> **What you will do**
After finding the line with "record, the options" in the entries below, retype exactly each line from there through the line with "The operations are", including that final line.

> **Source material**
(* ===== verification/Js.v ===== *)
(** * JavaScript values as the bot manipulates them

    The source is untyped JavaScript: API answers, the persisted session
    record, the options object of [makeRequest] and the request headers
    are plain objects.  [JVal] models those values; objects are
    association lists in insertion order, as JavaScript keeps them.

    The operations are the language constructs the source uses:
    optional chaining [v?.k] ([jget]) and plain access [v.k], which throws
    on [null]/[undefined] ([jget_strict]); assignment [v[k] = x] ([jset]);
    object spread ([spread]); truthiness ([truthy]); loose equality with a
    number ([loose_eq_num]); the relational operators against a possibly
    [undefined] operand ([num_le], [num_gt]), which are false on NaN;
    strict equality ([strict_eq]); [String(v)] and template literals
    ([to_str]); [JSON.stringify] ([stringify], without string escaping);
    [Array.prototype.find]/[filter]/[includes].

    Numbers are integers ([Z]): the code only handles status codes,
    counters, task ids and millisecond timestamps.  [ToNumber] of a string
    reads a decimal numeral and is NaN otherwise.  A [Date] object is
    [JDate ms]; [JSON.stringify] followed by [JSON.parse] is modelled as
    the identity on [JVal] (the persisted form of a value is the value). *)

From S2P Require Import Prelude.
From Stdlib Require Import Ascii.

Local Open Scope string_scope.
Local Set Warnings "-register-all".

Inductive JVal : Type :=
  | JUndef
  | JNull
  | JBool (b : bool)
  | JNum (n : Z)
  | JStr (s : string)
  | JArr (xs : list JVal)
  | JObj (fields : list (string * JVal))
  | JDate (ms : Z).

(** The exceptions the modelled code can raise. *)
Inductive Exn : Type :=
  | TypeError (msg : string)
  | ReferenceError (name : string)
  | JsError (msg : string).

(** ** Property access *)

Fixpoint assoc_get (fs : list (string * JVal)) (k : string) : JVal :=
  match fs with
  | [] => JUndef
  | (k', v) :: fs' => if String.eqb k' k then v else assoc_get fs' k
  end.

(** [v?.k]: [undefined] on a non-object or a missing key. *)
Definition jget (v : JVal) (k : string) : JVal :=
  match v with
  | JObj fs => assoc_get fs k
  | _ => JUndef
  end.

(** [v.k]: a [TypeError] on [null] and [undefined]. *)
Definition jget_strict (v : JVal) (k : string) : option JVal :=
  match v with
  | JUndef | JNull => None
  | _ => Some (jget v k)
  end.

Fixpoint assoc_set (fs : list (string * JVal)) (k : string) (x : JVal)
    : list (string * JVal) :=
  match fs with
  | [] => [(k, x)]
  | (k', v) :: fs' =>
      if String.eqb k' k then (k', x) :: fs' else (k', v) :: assoc_set fs' k x
  end.

(** [v[k] = x] on an object: replaces the key in place or appends it. *)
Definition jset (v : JVal) (k : string) (x : JVal) : JVal :=
  match v with
  | JObj fs => JObj (assoc_set fs k x)
  | _ => v
  end.

Definition obj_fields (v : JVal) : list (string * JVal) :=
  match v with
  | JObj fs => fs
  | _ => []
  end.

(** [{ ...a, ...b }]: the keys of [b] override those of [a]; spreading
    [undefined] or [null] adds nothing. *)
Definition spread (a b : JVal) : JVal :=
  JObj (fold_left (fun acc kv => assoc_set acc kv.1 kv.2) (obj_fields b) (obj_fields a)).

(** ** Conversions and comparisons *)

Definition truthy (v : JVal) : bool :=
  match v with
  | JUndef | JNull => false
  | JBool b => b
  | JNum n => negb (n =? 0)%Z
  | JStr s => negb (String.eqb s "")
  | JArr _ | JObj _ | JDate _ => true
  end.

Definition digit_val (c : ascii) : option Z :=
  let n := nat_of_ascii c in
  if (48 <=? n)%nat && (n <=? 57)%nat then Some (Z.of_nat n - 48)%Z else None.

Fixpoint parse_digits (s : string) (acc : Z) : option Z :=
  match s with
  | EmptyString => Some acc
  | String c s' =>
      match digit_val c with
      | Some d => parse_digits s' (10 * acc + d)%Z
      | None => None
      end
  end.

(** [ToNumber]; [None] is NaN. *)
Definition to_number (v : JVal) : option Z :=
  match v with
  | JNum n => Some n
  | JNull => Some 0%Z
  | JBool b => Some (if b then 1 else 0)%Z
  | JStr s => parse_digits s 0
  | JDate ms => Some ms
  | JUndef | JArr _ | JObj _ => None
  end.

(** [v == n] for a number literal [n]: [null] and [undefined] equal no
    number; booleans and strings are converted. *)
Definition loose_eq_num (v : JVal) (n : Z) : bool :=
  match v with
  | JNum m => (m =? n)%Z
  | JBool _ | JStr _ =>
      match to_number v with Some m => (m =? n)%Z | None => false end
  | _ => false
  end.

(** [a <= v] and [a > v] for a number [a]: false when [v] is NaN, as
    with [undefined]. *)
Definition num_le (a : Z) (v : JVal) : bool :=
  match to_number v with Some b => (a <=? b)%Z | None => false end.

Definition num_gt (a : Z) (v : JVal) : bool :=
  match to_number v with Some b => (b <? a)%Z | None => false end.

(** [a === b] on primitives; distinct object literals are never equal. *)
Definition strict_eq (a b : JVal) : bool :=
  match a, b with
  | JUndef, JUndef | JNull, JNull => true
  | JBool x, JBool y => Bool.eqb x y
  | JNum x, JNum y => (x =? y)%Z
  | JStr x, JStr y => String.eqb x y
  | _, _ => false
  end.

Definition dq : string := String "034"%char EmptyString.

Fixpoint join (sep : string) (l : list string) : string :=
  match l with
  | [] => ""
  | [x] => x
  | x :: l' => x ++ sep ++ join sep l'
  end.

(** [String(v)], as template literals render a value. *)
Fixpoint to_str (v : JVal) : string :=
  match v with
  | JUndef => "undefined"
  | JNull => "null"
  | JBool b => if b then "true" else "false"
  | JNum n => pretty n
  | JStr s => s
  | JArr xs =>
      join "," ((fix go (l : list JVal) : list string :=
                   match l with
                   | [] => []
                   | JUndef :: l' | JNull :: l' => "" :: go l'
                   | x :: l' => to_str x :: go l'
                   end) xs)
  | JObj _ => "[object Object]"
  | JDate ms => "Date(" ++ pretty ms ++ ")"
  end.

(** [JSON.stringify(v)]; fields holding [undefined] are omitted. *)
Fixpoint stringify (v : JVal) : string :=
  match v with
  | JUndef => "undefined"
  | JNull => "null"
  | JBool b => if b then "true" else "false"
  | JNum n => pretty n
  | JStr s => dq ++ s ++ dq
  | JArr xs =>
      "[" ++ join "," ((fix go (l : list JVal) : list string :=
                          match l with
                          | [] => []
                          | JUndef :: l' => "null" :: go l'
                          | x :: l' => stringify x :: go l'
                          end) xs) ++ "]"
  | JObj fs =>
      "{" ++ join "," ((fix go (l : list (string * JVal)) : list string :=
                          match l with
                          | [] => []
                          | (_, JUndef) :: l' => go l'
                          | (k, x) :: l' => (dq ++ k ++ dq ++ ":" ++ stringify x) :: go l'
                          end) fs) ++ "}"
  | JDate ms => dq ++ "Date(" ++ pretty ms ++ ")" ++ dq
  end.

(** [arr.find(p)]: [None] is the [TypeError] of calling [find] on a
    non-array (e.g. [null.find]); a miss is [undefined]. *)
Definition js_find (p : JVal -> bool) (v : JVal) : option JVal :=
  match v with
  | JArr xs => Some (match List.find p xs with Some x => x | None => JUndef end)
  | _ => None
  end.

Definition js_filter (p : JVal -> bool) (v : JVal) : option (list JVal) :=
  match v with
  | JArr xs => Some (List.filter p xs)
  | _ => None
  end.

Definition js_includes (xs : list JVal) (x : JVal) : bool :=
  existsb (strict_eq x) xs.

Definition ascii_lower (c : ascii) : ascii :=
  let n := nat_of_ascii c in
  if (65 <=? n)%nat && (n <=? 90)%nat then ascii_of_nat (n + 32) else c.

Fixpoint to_lower (s : string) : string :=
  match s with
  | EmptyString => EmptyString
  | String c s' => String (ascii_lower c) (to_lower s')
  end.

(** [s] starts with [p]. *)
Fixpoint prefix_of (p s : string) : bool :=
  match p, s with
  | EmptyString, _ => true
  | String a p', String b s' => Ascii.eqb a b && prefix_of p' s'
  | String _ _, EmptyString => false
  end.

(** [/sub/i.test(s)] for a literal lower-case pattern [sub]: some suffix
    of the lower-cased [s] starts with [sub]. *)
Fixpoint contains (s sub : string) : bool :=
  prefix_of sub s || match s with EmptyString => false | String _ s' => contains s' sub end.

Definition test_ci (sub : string) (v : JVal) : bool := contains (to_lower (to_str v)) sub.

(** Whether a value is an object, the only values [jset] writes into. *)
Definition is_obj (v : JVal) : bool := match v with JObj _ => true | _ => false end.

(** [null] and [undefined]: reading a property of them throws. *)
Definition nullish (v : JVal) : bool := match v with JUndef | JNull => true | _ => false end.

(** The message of the [TypeError] thrown by reading [k] of a nullish
    value, as V8 words it. *)
Definition read_error (v : JVal) (k : string) : string :=
  "Cannot read properties of " ++ (if strict_eq v JNull then "null" else "undefined") ++
  " (reading '" ++ k ++ "')".

(** [arr.find(p)] and [arr.filter(p)] with a predicate that reads a
    property of each element it visits: [None] is the [TypeError] of a
    non-array receiver or of a nullish element reached by the scan. *)
Fixpoint find_strict (p : JVal -> bool) (xs : list JVal) : option JVal :=
  match xs with
  | [] => Some JUndef
  | x :: xs' => if nullish x then None else if p x then Some x else find_strict p xs'
  end.

Fixpoint filter_strict (p : JVal -> bool) (xs : list JVal) : option (list JVal) :=
  match xs with
  | [] => Some []
  | x :: xs' =>
      if nullish x then None
      else match filter_strict p xs' with
           | Some ys => Some (if p x then x :: ys else ys)
           | None => None
           end
  end.

Definition js_find_strict (p : JVal -> bool) (v : JVal) : option JVal :=
  match v with JArr xs => find_strict p xs | _ => None end.

Definition js_filter_strict (p : JVal -> bool) (v : JVal) : option (list JVal) :=
  match v with JArr xs => filter_strict p xs | _ => None end.

(** [v[k] = x] in strict mode (class bodies are strict): on an object the
    property is written; an array or a date gets a named property that
    [JSON.stringify] ignores; on a primitive or a nullish value it throws
    a [TypeError] ([None]). *)
Definition jassign (v : JVal) (k : string) (x : JVal) : option JVal :=
  match v with
  | JObj _ => Some (jset v k x)
  | JArr _ | JDate _ => Some v
  | _ => None
  end.

(** [error.message] *)
Definition exn_message (e : Exn) : string :=
  match e with
  | TypeError m => m
  | ReferenceError n => n ++ " is not defined"
  | JsError m => m
  end.

(** [new Date(v)] as a time value, for the values the code stores:
    [None] is an invalid date.  Date strings are not parsed. *)
Definition date_value (v : JVal) : option Z :=
  match v with
  | JDate ms | JNum ms => Some ms
  | JBool b => Some (if b then 1 else 0)%Z
  | JNull => Some 0%Z
  | _ => None
  end.

(** ** Lemmas *)

Lemma assoc_get_set_eq fs k x : assoc_get (assoc_set fs k x) k = x.
Proof.
  induction fs as [|[k' v] fs IH]; cbn.
  - by rewrite String.eqb_refl.
  - destruct (String.eqb k' k) eqn:E; cbn; rewrite ?E; [done|]. exact IH.
Qed.

Lemma assoc_get_set_ne fs k k' x :
  k <> k' -> assoc_get (assoc_set fs k x) k' = assoc_get fs k'.
Proof.
  intros Hne. induction fs as [|[k0 v] fs IH]; cbn.
  - destruct (String.eqb_spec k k'); congruence.
  - destruct (String.eqb_spec k0 k) as [->|]; cbn.
    + destruct (String.eqb_spec k k'); congruence.
    + destruct (String.eqb k0 k'); [done|]. exact IH.
Qed.

Lemma jget_jset_eq fs k x : jget (jset (JObj fs) k x) k = x.
Proof. apply assoc_get_set_eq. Qed.

Lemma jget_jset_ne fs k k' x :
  k <> k' -> jget (jset (JObj fs) k x) k' = jget (JObj fs) k'.
Proof. apply assoc_get_set_ne. Qed.

#[export] Hint Rewrite jget_jset_eq : flow.

(** Writing a property of an object keeps an object; reading it back. *)
Lemma jset_is_obj v k x : is_obj v = true -> is_obj (jset v k x) = true.
Proof. by destruct v. Qed.

Lemma jget_jset_obj v k x k' :
  is_obj v = true -> jget (jset v k x) k' = if String.eqb k k' then x else jget v k'.
Proof.
  destruct v as [| | | | | |fs|]; try done. intros _.
  destruct (String.eqb_spec k k') as [<-|Hne].
  - apply jget_jset_eq.
  - by apply jget_jset_ne.
Qed.

Lemma truthy_jget_not_nullish v k : truthy (jget v k) = true -> nullish v = false.
Proof. by destruct v. Qed.

Lemma is_obj_not_nullish v : is_obj v = true -> nullish v = false.
Proof. by destruct v. Qed.

Lemma jassign_obj v k x : is_obj v = true -> jassign v k x = Some (jset v k x).
Proof. by destruct v. Qed.

Lemma filter_strict_ok p xs :
  forallb (fun x => negb (nullish x)) xs = true -> filter_strict p xs = Some (List.filter p xs).
Proof.
  induction xs as [|x xs IH]; cbn; [done|].
  destruct (nullish x); cbn; [done|]. intros H. rewrite IH by exact H.
  by destruct (p x).
Qed.

Lemma find_strict_some p xs :
  forallb (fun x => negb (nullish x)) xs = true -> exists x, find_strict p xs = Some x.
Proof.
  induction xs as [|x xs IH]; cbn; [by eexists|].
  destruct (nullish x); cbn; [done|]. intros H. destruct (p x); [by eexists|]. by apply IH.
Qed.

#[export] Hint Resolve jset_is_obj : flow.

Lemma loose_eq_num_JNum m n : loose_eq_num (JNum m) n = true <-> m = n.
Proof. cbn. apply Z.eqb_eq. Qed.

Lemma num_le_JNum a b : num_le a (JNum b) = true <-> (a <= b)%Z.
Proof. cbn. apply Z.leb_le. Qed.

Lemma num_gt_JNum a b : num_gt a (JNum b) = true <-> (b < a)%Z.
Proof. cbn. apply Z.ltb_lt. Qed.

(** Comparisons with [undefined] are always false: a loop guarded by
    [i <= undefined] runs its body once. *)
Lemma num_le_undef a : num_le a JUndef = false.
Proof. reflexivity. Qed.

Lemma num_gt_undef a : num_gt a JUndef = false.
Proof. reflexivity. Qed.

#[export] Hint Rewrite num_le_undef num_gt_undef : flow.

(** A value is loosely equal to at most one number. *)
Lemma loose_eq_num_unique v a b :
  loose_eq_num v a = true -> loose_eq_num v b = true -> a = b.
Proof.
  unfold loose_eq_num. intros H1 H2.
  repeat case_match; try done; apply Z.eqb_eq in H1, H2; lia.
Qed.

Lemma jget_strict_defined v k : jget v k <> JUndef -> jget_strict v k = Some (jget v k).
Proof. by destruct v. Qed.

Lemma truthy_jget_defined v k : truthy (jget v k) = true -> jget v k <> JUndef.
Proof. intros H E. by rewrite E in H. Qed.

> **Answer to the exercise**
    record, the options object of [makeRequest] and the request headers
    are plain objects.  [JVal] models those values; objects are
    association lists in insertion order, as JavaScript keeps them.

    The operations are the language constructs the source uses:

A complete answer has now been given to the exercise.